The One Who Is Two (Book 1 of White Rabbit)
Page 16
He paused, wrenching turgid air into his lungs.
He had to get away, he had to go quickly – but, like an enemy, the steepness of the path was dragging him back; even the dead weight of his body was against him, working in treacherous alliance with gravity to slow his progress to a slug's pace. And now, to add insult to injury, he had been forced to stop for breath while his chest heaved maniacally and the air rattled in his throat.

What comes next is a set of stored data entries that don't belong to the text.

(** ** The theorems *)
Lemma check_record record record_len definition :
  match schema_validate_record record record_len definition with
  | Ok (Valid extension_keys) =>
      conforms record record_len definition
      ∧ ∃ event, find_event definition (rec_event_type_id record) = Some event
          ∧ extension_keys = slot_key <$> other_slots event (rec_slots record)
  | Ok (Placeholder p) =>
      ¬ conforms record record_len definition ∧ Placeholder p = placeholder record (ph_reason p)
  | _ => False
  end.
Proof.
  unfold schema_validate_record, conforms. pose proof (check_definition definition) as Hd.
  destruct (validate_definition definition) as [[]|v| |]; cbn in Hd |- *; try done; [|tauto].
  case_decide as H1; [split; [lia|done]|]. case_decide as H2; [split; [lia|done]|].
  destruct (find_event definition (rec_event_type_id record)) as [event|] eqn:Hev.
  2: { split; [|done]. intros (_ & _ & _ & e & ? & _). congruence. }
  assert (He : event_ok event).
  { unfold find_event in Hev. apply List.find_some in Hev as [Hin%list_elem_of_In _].
    destruct Hd as (_ & Hd & _). rewrite Forall_forall in Hd. by apply Hd. }
  pose proof (check_record_slots event He record definition) as Hs.
  destruct (validate_record_slots record event definition) as [ks|v| |]; cbn; try done.
  - destruct Hs as [Hs ->]. split; [|by exists event]. split_and!; [exact Hd|lia|lia|by exists event].
  - split; [|done]. intros (_ & _ & _ & e & [= <-] & ?). done.
Qed.

(** Only the lookup of the event reports an unknown event. *)
Definition not_unknown_event (v : SchemaViolation) : Prop := match v with UnknownEventId _ => False | _ => True end.

Lemma record_slots_raise record event definition :
  raises not_unknown_event (validate_record_slots record event definition).
Proof.
  assert (Ht : ∀ slot schema, raises not_unknown_event (validate_record_slot_type slot schema)).
  { intros slot schema. unfold validate_record_slot_type. raises_tac. }
  assert (Hv : ∀ slot, raises not_unknown_event (validate_value_payload_type slot record definition)).
  { intros slot. unfold validate_value_payload_type. raises_tac. }
  assert (Hw : ∀ slot, raises not_unknown_event (validate_payload_width slot)).
  { intros slot. unfold validate_payload_width. destruct (tlv_type_spec _); [|raises_tac].
    apply raises_bind; [|intros _]; raises_tac. }
  unfold validate_record_slots. apply raises_bind; [|intros s; apply raises_bind; [|intros _; apply raises_bind; [|intros _;
    apply raises_bind; [|intros _ ?; done]]]]; apply raises_for_each.
  - intros [i slot] s. unfold scan_slot. destruct (schema_by_key _ !! _) as [schema|].
    + destruct (sc_saw_vendor_extension s); [raises_tac|].
      repeat (apply raises_bind; [auto|intros _]). by intros ?.
    + destruct (is_vendor_key _); [|raises_tac]. apply raises_bind; [|intros _]; raises_tac.
  - intros p []. raises_tac.
  - intros [c k] p. raises_tac.
  - intros schema []. unfold check_occurrences. raises_tac.
Qed.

He waited with fuming impatience, desperate to be off, but the panting didn't ease. In fact it seemed to grow more manic still until he was rasping like a labouring engine. Indeed it seemed that the longer he waited the harder became the panting – which surely couldn't be right. Eventually his patience cracked; he'd given it long enough and if his body wouldn't co-operate of its own free will then he had no choice but to impose his will on it. And so he clamped his mouth shut, forcing his chest to be still. For a moment all was quiet. Then he felt the pressure to breathe building irresistibly, like a head of steam, and though he fought against it until engorged veins throbbed against his skull and his chest was about to explode in the end he could hold it no more and it burst out of him, heaving and sucking at the air like a thing possessed.

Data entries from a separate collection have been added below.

Definition hash_matches (definition : DefinitionFile) (hash : bytes) : Prop :=
  ∃ h, compute_content_hash definition = Ok h ∧ hs_carriage_hash h = hash
    ∧ (dh_content_hash (df_header definition) = ""%string
       ∨ dh_content_hash (df_header definition) = hs_content_hash h).

Definition resolvable (record : WireRecord) (record_abs : u64) (snapshot : ControlBlockSnapshot)
    (definitions : DefinitionSet) (epoch : ResolvedEpoch) (definition : DefinitionFile)
    (event : EventTypeDefinition) : Prop :=
  ∃ hash record_len,
    in_force record_abs snapshot definitions epoch hash definition ∧ hash_matches definition hash
    ∧ encoded_record_len record = Ok record_len ∧ conforms record record_len definition
    ∧ find_event definition (rec_event_type_id record) = Some event
    ∧ Forall string_ok (field_slots (rec_slots record)).

(** What each reason says. *)
Definition reason_holds (record : WireRecord) (definition : DefinitionFile) (epoch : ResolvedEpoch) (hash : bytes)
    (reason : ResolvePlaceholderReason) : Prop :=
  match reason with
  | MissingCurrentDefinition | StalePriorEpoch | ReasonUnknownTlvType _ _ => False
  | Drift e expected actual =>
      e = epoch ∧ expected = hash ∧ actual ≠ hash ∧ ∃ h, compute_content_hash definition = Ok h ∧ actual = hs_carriage_hash h
  | FullHashDrift expected actual =>
      expected = dh_content_hash (df_header definition) ∧ expected ≠ ""%string ∧ expected ≠ actual
      ∧ ∃ h, compute_content_hash definition = Ok h ∧ hs_carriage_hash h = hash ∧ actual = hs_content_hash h
  | Hash message => ∃ e, compute_content_hash definition = Err e ∧ message = definition_error_string e
  | ReasonUnknownEventId id => id = rec_event_type_id record ∧ find_event definition id = None
  | Schema v =>
      (∃ e, encoded_record_len record = Err e ∧ v = EncodeFailed e)
      ∨ ∃ record_len, encoded_record_len record = Ok record_len ∧ ¬ conforms record record_len definition
  | InvalidUtf8 key => ∃ s, s ∈ field_slots (rec_slots record) ∧ key = slot_key s ∧ ¬ string_ok s
  end.

Definition rejection (record : WireRecord) (record_abs : u64) (snapshot : ControlBlockSnapshot)
    (definitions : DefinitionSet) (epoch : ResolvedEpoch) (reason : ResolvePlaceholderReason) : Prop :=
  match reason with
  | MissingCurrentDefinition =>
      epoch = Current ∧ cb_epoch_first_abs snapshot ≤ record_abs ∧ ds_current definitions = None
  | StalePriorEpoch => epoch = Prior ∧ record_abs < cb_epoch_first_abs snapshot ∧ ds_prior definitions = None
  | _ => ∃ hash definition, in_force record_abs snapshot definitions epoch hash definition
      ∧ reason_holds record definition epoch hash reason
  end.
End spec.

Section resolve_lemmas.
Context `{HashLibraries} `{!HashLaws}.

Lemma check_hash definition epoch expected :
  match verify_definition_hash definition epoch expected with
  | Ok _ => hash_matches definition expected
  | Err reason => ¬ hash_matches definition expected ∧ (∀ record, reason_holds record definition epoch expected reason)
      ∧ reason ≠ MissingCurrentDefinition ∧ reason ≠ StalePriorEpoch
  | _ => False
  end.
Proof.
  unfold verify_definition_hash, hash_matches. pose proof (check_content_hash definition) as Hc.
  destruct (compute_content_hash definition) as [h|e| |] eqn:Hh; cbn [map_err mbind res_bind]; try done.
  - case_decide as Hk.
    { split_and!; [by intros (? & [= <-] & ? & _)| |done..]. intros record. cbn. split_and!; eauto. }
    case_decide as Hf.
    + split_and!; [intros (? & [= <-] & _ & ?); tauto| |done..]. intros record. cbn. split_and!; [done|tauto..|eauto].
    + exists h. split_and!; [done|done|].
      destruct (decide (dh_content_hash (df_header definition) = ""%string)); [by left|right]. apply dec_stable. tauto.
  - split_and!; [by intros (? & ? & _)| |done..]. intros record. cbn. eauto.
Qed.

So – he couldn't control his own respiratory system; like an obstinate animal it went its own way, regardless of his wishes. Then he noticed his heart thumping against his rib-cage, completely oblivious to him, another animal with a will of its own. He shuddered. They were all in there, living inside him: the spongy pink lungs, filled with foam and phlegm; the windpipe with its white hoops of springy gristle; and the purple coils of intestine, writhing like a nest of worms and filled with their liquid ordure. This then was his body, a collection of loathsome alien parasites. Fingering his face – damp greasy skin, flesh, teeth – and grabbing at his legs – thick white bones, huge slabs of meat – he whimpered with disgust. He wanted to pull himself apart, to be rid of the whole foetid mess. The panic of revulsion roared in his ears and he opened his mouth to scream.
But he caught himself in time. It was another trick, just another of the wood's silly tricks, no more than that. And a nasty one this time. He looked around himself, sneering at the surrounding trees and undergrowth: a contemptible collection of overgrown weeds. OK, so the first field had played tricks on him too, with its simulated acceleration and fake vertigo, but at least it had stuck to regular practical jokes, none of this porno mag and video nasty stuff.